[Dataset entries]

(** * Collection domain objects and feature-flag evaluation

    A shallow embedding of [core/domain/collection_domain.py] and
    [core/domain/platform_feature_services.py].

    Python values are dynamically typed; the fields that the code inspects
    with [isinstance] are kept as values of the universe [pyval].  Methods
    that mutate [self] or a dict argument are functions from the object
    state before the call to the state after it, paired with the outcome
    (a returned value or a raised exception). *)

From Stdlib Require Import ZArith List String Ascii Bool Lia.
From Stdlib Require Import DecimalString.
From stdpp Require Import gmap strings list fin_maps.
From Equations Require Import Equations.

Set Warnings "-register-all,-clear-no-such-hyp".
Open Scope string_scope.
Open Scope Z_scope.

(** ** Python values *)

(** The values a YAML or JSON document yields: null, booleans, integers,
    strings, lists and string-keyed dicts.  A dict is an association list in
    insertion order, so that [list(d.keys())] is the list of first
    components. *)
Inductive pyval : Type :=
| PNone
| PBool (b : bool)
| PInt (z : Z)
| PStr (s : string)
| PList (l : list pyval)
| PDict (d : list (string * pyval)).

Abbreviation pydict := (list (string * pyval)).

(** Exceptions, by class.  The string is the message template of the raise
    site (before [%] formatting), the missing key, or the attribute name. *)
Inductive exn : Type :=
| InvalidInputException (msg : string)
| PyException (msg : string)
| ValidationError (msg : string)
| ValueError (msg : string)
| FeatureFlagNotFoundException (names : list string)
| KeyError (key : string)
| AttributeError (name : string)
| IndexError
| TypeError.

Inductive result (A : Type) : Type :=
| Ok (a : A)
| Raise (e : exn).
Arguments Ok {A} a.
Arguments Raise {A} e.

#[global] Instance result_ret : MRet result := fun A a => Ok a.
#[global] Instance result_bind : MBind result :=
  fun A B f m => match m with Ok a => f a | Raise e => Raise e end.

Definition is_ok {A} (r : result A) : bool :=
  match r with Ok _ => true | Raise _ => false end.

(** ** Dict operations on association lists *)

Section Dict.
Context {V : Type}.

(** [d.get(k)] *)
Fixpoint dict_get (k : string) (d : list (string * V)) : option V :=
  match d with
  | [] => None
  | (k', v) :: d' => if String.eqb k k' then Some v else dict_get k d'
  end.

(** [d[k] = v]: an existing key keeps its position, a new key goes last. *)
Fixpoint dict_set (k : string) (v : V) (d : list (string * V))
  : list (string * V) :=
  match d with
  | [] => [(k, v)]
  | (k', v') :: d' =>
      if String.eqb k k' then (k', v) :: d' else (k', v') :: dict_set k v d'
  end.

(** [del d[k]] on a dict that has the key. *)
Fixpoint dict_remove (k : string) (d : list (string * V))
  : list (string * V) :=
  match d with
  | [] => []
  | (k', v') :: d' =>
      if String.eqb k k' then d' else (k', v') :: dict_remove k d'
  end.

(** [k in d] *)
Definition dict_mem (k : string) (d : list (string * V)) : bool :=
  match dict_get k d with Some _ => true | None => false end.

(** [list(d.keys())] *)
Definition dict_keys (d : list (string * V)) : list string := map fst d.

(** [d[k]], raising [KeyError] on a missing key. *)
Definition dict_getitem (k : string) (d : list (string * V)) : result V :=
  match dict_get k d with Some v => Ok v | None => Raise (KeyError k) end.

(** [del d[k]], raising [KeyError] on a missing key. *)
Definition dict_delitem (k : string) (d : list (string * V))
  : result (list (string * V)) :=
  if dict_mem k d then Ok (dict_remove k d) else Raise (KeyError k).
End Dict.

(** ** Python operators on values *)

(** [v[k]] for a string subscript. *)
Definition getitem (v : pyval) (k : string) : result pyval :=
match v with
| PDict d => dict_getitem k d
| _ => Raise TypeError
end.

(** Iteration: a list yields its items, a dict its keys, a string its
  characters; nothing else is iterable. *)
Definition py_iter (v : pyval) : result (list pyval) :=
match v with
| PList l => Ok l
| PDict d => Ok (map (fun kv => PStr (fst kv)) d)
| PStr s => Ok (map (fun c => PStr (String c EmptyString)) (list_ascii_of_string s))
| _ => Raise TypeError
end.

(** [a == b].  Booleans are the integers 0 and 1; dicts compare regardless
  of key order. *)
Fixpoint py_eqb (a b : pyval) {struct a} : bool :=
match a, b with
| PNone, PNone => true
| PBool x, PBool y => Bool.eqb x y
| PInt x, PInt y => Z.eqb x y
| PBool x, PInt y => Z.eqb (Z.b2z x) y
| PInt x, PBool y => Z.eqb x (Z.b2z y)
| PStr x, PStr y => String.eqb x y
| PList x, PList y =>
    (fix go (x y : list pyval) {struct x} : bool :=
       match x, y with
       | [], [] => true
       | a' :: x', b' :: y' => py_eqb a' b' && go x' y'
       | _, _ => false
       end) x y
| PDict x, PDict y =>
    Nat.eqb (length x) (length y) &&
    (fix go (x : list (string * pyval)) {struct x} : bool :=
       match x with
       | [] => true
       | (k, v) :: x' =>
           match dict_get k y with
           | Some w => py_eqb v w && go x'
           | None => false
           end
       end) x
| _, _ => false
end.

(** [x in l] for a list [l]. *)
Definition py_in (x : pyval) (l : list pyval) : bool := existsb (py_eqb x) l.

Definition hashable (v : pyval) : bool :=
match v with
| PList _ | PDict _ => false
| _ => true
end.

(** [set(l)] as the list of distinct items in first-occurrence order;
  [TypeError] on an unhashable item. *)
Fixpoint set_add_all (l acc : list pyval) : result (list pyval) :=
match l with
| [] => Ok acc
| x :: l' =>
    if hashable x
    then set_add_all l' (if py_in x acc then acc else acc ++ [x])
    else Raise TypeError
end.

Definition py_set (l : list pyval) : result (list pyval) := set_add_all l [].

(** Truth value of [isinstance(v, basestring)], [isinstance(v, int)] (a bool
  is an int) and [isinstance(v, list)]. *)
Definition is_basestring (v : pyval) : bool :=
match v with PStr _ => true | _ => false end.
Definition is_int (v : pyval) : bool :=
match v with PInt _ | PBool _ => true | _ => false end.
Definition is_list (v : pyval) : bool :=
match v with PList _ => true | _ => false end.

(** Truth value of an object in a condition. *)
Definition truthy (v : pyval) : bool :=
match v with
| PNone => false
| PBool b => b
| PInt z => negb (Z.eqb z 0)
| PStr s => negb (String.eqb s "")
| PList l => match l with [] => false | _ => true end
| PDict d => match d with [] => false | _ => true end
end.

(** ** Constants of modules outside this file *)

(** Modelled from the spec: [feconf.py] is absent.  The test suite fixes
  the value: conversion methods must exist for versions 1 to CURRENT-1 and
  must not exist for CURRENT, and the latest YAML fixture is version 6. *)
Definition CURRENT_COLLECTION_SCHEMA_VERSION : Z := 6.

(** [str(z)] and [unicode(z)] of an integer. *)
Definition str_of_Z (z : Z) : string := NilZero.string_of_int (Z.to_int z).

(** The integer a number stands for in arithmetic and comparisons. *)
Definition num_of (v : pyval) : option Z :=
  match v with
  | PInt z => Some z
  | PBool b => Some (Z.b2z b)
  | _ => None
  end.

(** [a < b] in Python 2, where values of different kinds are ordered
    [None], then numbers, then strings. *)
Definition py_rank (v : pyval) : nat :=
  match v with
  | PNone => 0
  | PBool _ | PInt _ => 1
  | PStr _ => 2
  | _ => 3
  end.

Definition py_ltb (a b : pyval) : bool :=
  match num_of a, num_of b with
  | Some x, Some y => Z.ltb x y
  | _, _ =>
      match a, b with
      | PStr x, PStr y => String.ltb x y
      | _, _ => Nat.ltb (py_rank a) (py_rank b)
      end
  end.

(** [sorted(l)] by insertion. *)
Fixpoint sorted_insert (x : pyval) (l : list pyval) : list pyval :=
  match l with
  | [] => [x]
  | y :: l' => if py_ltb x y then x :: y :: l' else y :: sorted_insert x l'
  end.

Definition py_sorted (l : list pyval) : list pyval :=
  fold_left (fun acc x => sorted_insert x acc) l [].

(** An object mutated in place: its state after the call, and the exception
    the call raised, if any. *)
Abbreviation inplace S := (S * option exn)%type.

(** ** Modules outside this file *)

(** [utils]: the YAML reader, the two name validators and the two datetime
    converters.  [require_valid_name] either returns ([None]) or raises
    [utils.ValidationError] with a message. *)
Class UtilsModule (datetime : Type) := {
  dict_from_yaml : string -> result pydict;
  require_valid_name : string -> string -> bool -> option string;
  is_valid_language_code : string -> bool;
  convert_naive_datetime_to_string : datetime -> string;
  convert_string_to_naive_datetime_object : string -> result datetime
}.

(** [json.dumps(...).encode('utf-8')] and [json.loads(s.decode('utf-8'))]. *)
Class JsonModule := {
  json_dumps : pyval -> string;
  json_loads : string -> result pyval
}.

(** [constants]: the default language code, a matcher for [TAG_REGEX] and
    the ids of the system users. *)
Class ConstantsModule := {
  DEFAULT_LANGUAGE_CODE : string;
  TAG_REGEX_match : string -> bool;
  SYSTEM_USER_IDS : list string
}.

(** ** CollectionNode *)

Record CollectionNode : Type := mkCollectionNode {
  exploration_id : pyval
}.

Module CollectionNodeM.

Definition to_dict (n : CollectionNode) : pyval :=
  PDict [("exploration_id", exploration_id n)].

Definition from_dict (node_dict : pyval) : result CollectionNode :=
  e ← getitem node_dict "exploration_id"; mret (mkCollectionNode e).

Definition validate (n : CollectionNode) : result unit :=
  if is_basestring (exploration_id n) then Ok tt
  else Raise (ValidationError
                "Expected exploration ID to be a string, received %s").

* * *

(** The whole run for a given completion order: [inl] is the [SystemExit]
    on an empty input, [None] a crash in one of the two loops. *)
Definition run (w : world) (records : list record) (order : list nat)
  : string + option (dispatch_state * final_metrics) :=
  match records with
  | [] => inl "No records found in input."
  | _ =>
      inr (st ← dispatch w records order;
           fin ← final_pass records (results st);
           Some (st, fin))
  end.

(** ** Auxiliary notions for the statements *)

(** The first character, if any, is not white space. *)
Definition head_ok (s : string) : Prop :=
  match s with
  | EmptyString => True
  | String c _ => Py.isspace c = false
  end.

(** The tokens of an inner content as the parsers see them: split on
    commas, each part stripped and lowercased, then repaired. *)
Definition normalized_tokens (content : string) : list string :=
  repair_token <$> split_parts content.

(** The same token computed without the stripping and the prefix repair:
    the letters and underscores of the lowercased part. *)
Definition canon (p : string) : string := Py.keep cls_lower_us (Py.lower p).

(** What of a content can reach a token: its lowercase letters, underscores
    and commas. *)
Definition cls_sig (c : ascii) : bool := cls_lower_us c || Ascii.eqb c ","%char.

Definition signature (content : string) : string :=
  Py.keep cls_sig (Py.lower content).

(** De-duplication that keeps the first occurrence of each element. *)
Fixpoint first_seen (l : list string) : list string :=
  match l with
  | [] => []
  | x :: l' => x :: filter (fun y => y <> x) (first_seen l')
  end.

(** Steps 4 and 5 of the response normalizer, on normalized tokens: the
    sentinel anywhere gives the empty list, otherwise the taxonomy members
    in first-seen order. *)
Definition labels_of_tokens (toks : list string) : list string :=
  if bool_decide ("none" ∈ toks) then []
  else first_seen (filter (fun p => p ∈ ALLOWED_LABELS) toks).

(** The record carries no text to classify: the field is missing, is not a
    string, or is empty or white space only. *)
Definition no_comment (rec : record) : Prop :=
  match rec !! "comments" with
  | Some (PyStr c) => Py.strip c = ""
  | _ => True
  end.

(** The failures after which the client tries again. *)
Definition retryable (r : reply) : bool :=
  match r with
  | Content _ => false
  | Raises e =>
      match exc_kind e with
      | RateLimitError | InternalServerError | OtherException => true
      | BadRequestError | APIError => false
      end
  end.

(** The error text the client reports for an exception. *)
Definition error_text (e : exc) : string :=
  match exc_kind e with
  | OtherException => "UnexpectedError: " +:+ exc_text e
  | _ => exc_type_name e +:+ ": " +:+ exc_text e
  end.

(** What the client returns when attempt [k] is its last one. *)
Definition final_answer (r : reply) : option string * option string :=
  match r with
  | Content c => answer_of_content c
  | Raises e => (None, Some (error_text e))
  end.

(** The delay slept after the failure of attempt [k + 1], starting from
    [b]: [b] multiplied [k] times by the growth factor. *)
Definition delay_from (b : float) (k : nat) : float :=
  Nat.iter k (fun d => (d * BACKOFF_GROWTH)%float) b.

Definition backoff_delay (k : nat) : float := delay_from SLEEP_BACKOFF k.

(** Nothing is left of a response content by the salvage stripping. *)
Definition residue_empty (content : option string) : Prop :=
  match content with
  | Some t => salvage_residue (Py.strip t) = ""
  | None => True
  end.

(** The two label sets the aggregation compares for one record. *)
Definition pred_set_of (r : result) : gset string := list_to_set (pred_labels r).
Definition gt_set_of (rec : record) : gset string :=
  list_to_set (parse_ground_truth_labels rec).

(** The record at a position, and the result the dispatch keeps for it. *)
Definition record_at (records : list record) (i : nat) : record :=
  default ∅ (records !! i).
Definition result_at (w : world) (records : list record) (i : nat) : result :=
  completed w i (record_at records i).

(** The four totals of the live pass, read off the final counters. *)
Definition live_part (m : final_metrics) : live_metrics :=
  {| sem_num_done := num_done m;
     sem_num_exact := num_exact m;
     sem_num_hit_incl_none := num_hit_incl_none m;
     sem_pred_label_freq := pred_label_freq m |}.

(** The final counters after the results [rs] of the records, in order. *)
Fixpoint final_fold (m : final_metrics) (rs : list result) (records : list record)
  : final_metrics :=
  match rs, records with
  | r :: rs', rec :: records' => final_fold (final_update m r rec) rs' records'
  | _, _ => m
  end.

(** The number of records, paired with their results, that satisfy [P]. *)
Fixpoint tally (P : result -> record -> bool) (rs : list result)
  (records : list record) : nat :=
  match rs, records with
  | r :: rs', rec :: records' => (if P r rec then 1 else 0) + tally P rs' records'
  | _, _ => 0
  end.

_EXERCISE_. Would you copy out each line of the records above where the word "strings" occurs?

_OUTPUT OF THE EXERCISE_.
From stdpp Require Import gmap strings list fin_maps.
    strings, lists and string-keyed dicts.  A dict is an association list in
    [None], then numbers, then strings. *)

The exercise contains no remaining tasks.